As palavras dele ressoavam como um lembrete de que o samba é, acima de tudo, uma celebração da vida, uma expressão de um espírito que, apesar de todas as adversidades, continua a dançar, a cantar e a resistir. E é nesse ritmo, nesse compasso, que a história do samba continua a ser escrita, um verso de cada vez, uma batida após a outra.
Um aspecto interessante que evidencia como o samba é parte integrante da construção de uma história e de uma comunidade está relacionado à própria história da escola de samba de Seu Fernando, a Vai-Vai. Originalmente localizada no bairro do Bixiga, a escola precisou se realocar devido ao início das obras da linha laranja do metrô, que ligará a Brasilândia, na zona norte, até a Estação São Joaquim da Linha Azul, na zona sul.
Como uma marca dessa memória, Seu Fernando trouxe consigo um símbolo significativo: um paralelepípedo. Ele acredita que foi seu avô quem ajudou a colocar aquele paralelepípedo na rua. Ao acompanhar a reconstrução do espaço da escola de samba, ele decidiu pegar um desses paralelepípedos e levar para sua casa. “Quando às vezes eu estou aqui em casa, sento na cadeira e coloco meu pé no paralelepípedo, para mim ali parece que eu estou no Bixiga.”

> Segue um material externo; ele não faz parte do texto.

(* ===== verification/Multicall3.v ===== *)
(** * Multicall3

    devnet/lib/multicall3.ts: the address and the runtime bytecode the
    deployment places on the devnet's L1. *)

From S2P Require Import Prelude Bytes Text JsText.

Definition MULTICALL3_ADDRESS : text := §"0xca11bde05977b3631167028862be2a173976ca11".
Definition CODE_BODY : text := concat (map js [
  "6080604052600436106100f35760003560e01c80634d2301cc1161008a578063a8b0574e11610059578063a8b0574e";
  "1461025a578063bce38bd714610275578063c3077fa914610288578063ee82ac5e1461029b57600080fd5b80634d2301";
  "cc146101ec57806372425d9d1461022157806382ad56cb1461023457806386d516e81461024757600080fd5b80633408";
  "e470116100c65780633408e47014610191578063399542e9146101a45780633e64a696146101c657806342cbb15c1461";
  "01d957600080fd5b80630f28c97d146100f8578063174dea711461011a578063252dba421461013a57806327e86d6e14";
  "61015b575b600080fd5b34801561010457600080fd5b50425b6040519081526020015b60405180910390f35b61012d61";
  "0128366004610a85565b6102ba565b6040516101119190610bbe565b61014d610148366004610a85565b6104ef565b60";
  "4051610111929190610bd8565b34801561016757600080fd5b50437fffffffffffffffffffffffffffffffffffffffff";
  "ffffffffffffffffffffffff0140610107565b34801561019d57600080fd5b5046610107565b6101b76101b236600461";
  "0c60565b610690565b60405161011193929190610cba565b3480156101d257600080fd5b5048610107565b3480156101";
  "e557600080fd5b5043610107565b3480156101f857600080fd5b50610107610207366004610ce2565b73ffffffffffff";
  "ffffffffffffffffffffffffffff163190565b34801561022d57600080fd5b5044610107565b61012d61024236600461";
  "0a85565b6106ab565b34801561025357600080fd5b5045610107565b34801561026657600080fd5b5060405141815260";
  "2001610111565b61012d610283366004610c60565b61085a565b6101b7610296366004610a85565b610a1a565b348015";
  "6102a757600080fd5b506101076102b6366004610d18565b4090565b60606000828067ffffffffffffffff8111156102";
  "d8576102d8610d31565b60405190808252806020026020018201604052801561031e57816020015b6040805180820190";
  "915260008152606060208201528152602001906001900390816102f65790505b5092503660005b828110156104775760";
  "0085828151811061034157610341610d60565b6020026020010151905087878381811061035d5761035d610d60565b90";
  "5060200281019061036f9190610d8f565b6040810135958601959093506103886020850185610ce2565b73ffffffffff";
  "ffffffffffffffffffffffffffffff16816103ac6060870187610dcd565b6040516103ba929190610e32565b60006040";
  "518083038185875af1925050503d80600081146103f7576040519150601f19603f3d011682016040523d82523d600060";
  "2084013e6103fc565b606091505b50602080850191909152901515808452908501351761046d577f08c379a000000000";
  "000000000000000000000000000000000000000000000000600052602060045260176024527f4d756c746963616c6c33";
  "3a2063616c6c206661696c656400000000000000000060445260846000fd5b5050600101610325565b508234146104e6";
  "576040517f08c379a000000000000000000000000000000000000000000000000000000000815260206004820152601a";
  "60248201527f4d756c746963616c6c333a2076616c7565206d69736d6174636800000000000060448201526064015b60";
  "405180910390fd5b50505092915050565b436060828067ffffffffffffffff81111561050c5761050c610d31565b6040";
  "5190808252806020026020018201604052801561053f57816020015b606081526020019060019003908161052a579050";
  "5b5091503660005b8281101561068657600087878381811061056257610562610d60565b905060200281019061057491";
  "90610e42565b92506105836020840184610ce2565b73ffffffffffffffffffffffffffffffffffffffff166105a66020";
  "850185610dcd565b6040516105b4929190610e32565b6000604051808303816000865af19150503d80600081146105f1";
  "576040519150601f19603f3d011682016040523d82523d6000602084013e6105f6565b606091505b5086848151811061";
  "060957610609610d60565b602090810291909101015290508061067d576040517f08c379a00000000000000000000000";
  "0000000000000000000000000000000000815260206004820152601760248201527f4d756c746963616c6c333a206361";
  "6c6c206661696c656400000000000000000060448201526064016104dd565b50600101610546565b5050509250929050";
  "565b43804060606106a086868661085a565b905093509350939050565b6060818067ffffffffffffffff8111156106c7";
  "576106c7610d31565b60405190808252806020026020018201604052801561070d57816020015b604080518082019091";
  "5260008152606060208201528152602001906001900390816106e55790505b5091503660005b828110156104e6576000";
  "84828151811061073057610730610d60565b6020026020010151905086868381811061074c5761074c610d60565b9050";
  "60200281019061075e9190610e76565b925061076d6020840184610ce2565b73ffffffffffffffffffffffffffffffff";
  "ffffffff166107906040850185610dcd565b60405161079e929190610e32565b6000604051808303816000865af19150";
  "503d80600081146107db576040519150601f19603f3d011682016040523d82523d6000602084013e6107e0565b606091";
  "505b506020808401919091529015158083529084013517610851577f08c379a000000000000000000000000000000000";
  "000000000000000000000000600052602060045260176024527f4d756c746963616c6c333a2063616c6c206661696c65";
  "6400000000000000000060445260646000fd5b50600101610714565b6060818067ffffffffffffffff81111561087657";
  "610876610d31565b6040519080825280602002602001820160405280156108bc57816020015b60408051808201909152";
  "60008152606060208201528152602001906001900390816108945790505b5091503660005b82811015610a1057600084";
  "82815181106108df576108df610d60565b602002602001015190508686838181106108fb576108fb610d60565b905060";
  "200281019061090d9190610e42565b925061091c6020840184610ce2565b73ffffffffffffffffffffffffffffffffff";
  "ffffff1661093f6020850185610dcd565b60405161094d929190610e32565b6000604051808303816000865af1915050";
  "3d806000811461098a576040519150601f19603f3d011682016040523d82523d6000602084013e61098f565b60609150";
  "5b506020830152151581528715610a07578051610a07576040517f08c379a00000000000000000000000000000000000";
  "0000000000000000000000815260206004820152601760248201527f4d756c746963616c6c333a2063616c6c20666169";
  "6c656400000000000000000060448201526064016104dd565b506001016108c3565b5050509392505050565b60008060";
  "60610a2b60018686610690565b919790965090945092505050565b60008083601f840112610a4b57600080fd5b508135";
  "67ffffffffffffffff811115610a6357600080fd5b6020830191508360208260051b8501011115610a7e57600080fd5b";
  "9250929050565b60008060208385031215610a9857600080fd5b823567ffffffffffffffff811115610aaf57600080fd";
  "5b610abb85828601610a39565b90969095509350505050565b6000815180845260005b81811015610aed576020818501";
  "81015186830182015201610ad1565b81811115610aff576000602083870101525b50601f017fffffffffffffffffffff";
  "ffffffffffffffffffffffffffffffffffffffffffe0169290920160200192915050565b600082825180855260208086";
  "019550808260051b84010181860160005b84811015610bb1578583037fffffffffffffffffffffffffffffffffffffff";
  "ffffffffffffffffffffffffe001895281518051151584528401516040858501819052610b9d81860183610ac7565b9a";
  "86019a9450505090830190600101610b4f565b5090979650505050505050565b602081526000610bd16020830184610b";
  "32565b9392505050565b600060408201848352602060408185015281855180845260608601915060608160051b870101";
  "935082870160005b82811015610c52577fffffffffffffffffffffffffffffffffffffffffffffffffffffffffffffff";
  "a0888703018452610c40868351610ac7565b95509284019290840190600101610c06565b509398975050505050505050";
  "565b600080600060408486031215610c7557600080fd5b83358015158114610c8557600080fd5b9250602084013567ff";
  "ffffffffffffff811115610ca157600080fd5b610cad86828701610a39565b9497909650939450505050565b83815282";
  "6020820152606060408201526000610cd96060830184610b32565b95945050505050565b600060208284031215610cf4";
  "57600080fd5b813573ffffffffffffffffffffffffffffffffffffffff81168114610bd157600080fd5b600060208284";
  "031215610d2a57600080fd5b5035919050565b7f4e487b71000000000000000000000000000000000000000000000000";
  "00000000600052604160045260246000fd5b7f4e487b7100000000000000000000000000000000000000000000000000";
  "000000600052603260045260246000fd5b600082357fffffffffffffffffffffffffffffffffffffffffffffffffffff";
  "ffffffffff81833603018112610dc357600080fd5b9190910192915050565b60008083357fffffffffffffffffffffff";
  "ffffffffffffffffffffffffffffffffffffffffe1843603018112610e0257600080fd5b83018035915067ffffffffff";
  "ffffff821115610e1d57600080fd5b602001915036819003821315610a7e57600080fd5b818382376000910190815291";
  "9050565b600082357fffffffffffffffffffffffffffffffffffffffffffffffffffffffffffffffc183360301811261";
  "0dc357600080fd5b600082357fffffffffffffffffffffffffffffffffffffffffffffffffffffffffffffffa1833603";
  "018112610dc357600080fdfea2646970667358221220bb2b5c71a328032f97c676ae39a1ec2148d3e5d6f73d95e9b179";
  "10152d61f16264736f6c634300080c0033"]).
Definition MULTICALL3_CODE : text := §"0x" ++ CODE_BODY.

Essa história ilustra como o passado e as memórias mantêm viva a história e a essência da comunidade. A conexão emocional e física demonstra o poder das lembranças e dos símbolos na preservação da identidade e da história cultural da Vai-Vai, remetendo à origem da escola de samba, onde tudo começou.
O samba, afinal, é mais do que um gênero musical. É a voz de um povo, a batida de um coração coletivo que pulsa há séculos, resistindo e celebrando, sempre de mãos dadas, sempre em roda.
Capítulo 2 – Velha Guarda
“Nós temos todos os segmentos de uma sociedade dentro de uma escola de samba”, disse Seu Fernando, com sua voz rouca que inspira a imaginação. Ele estava sentado em uma poltrona, uma poltrona que parece uma cadeira ou uma cadeira que parece uma poltrona. Mas o importante é que sua figura alta preenche todo o espaço e não permite que eu fique muito tempo prestando atenção no ambiente que ocupa. Ele olha no meu olho e é como se esse olhar fizesse uma pergunta, questionando se eu estava apta a entender a grandiosidade da história que estava me contando. Se eu compreendia que o samba não é só ritmo, música ou batuques. É uma história viva.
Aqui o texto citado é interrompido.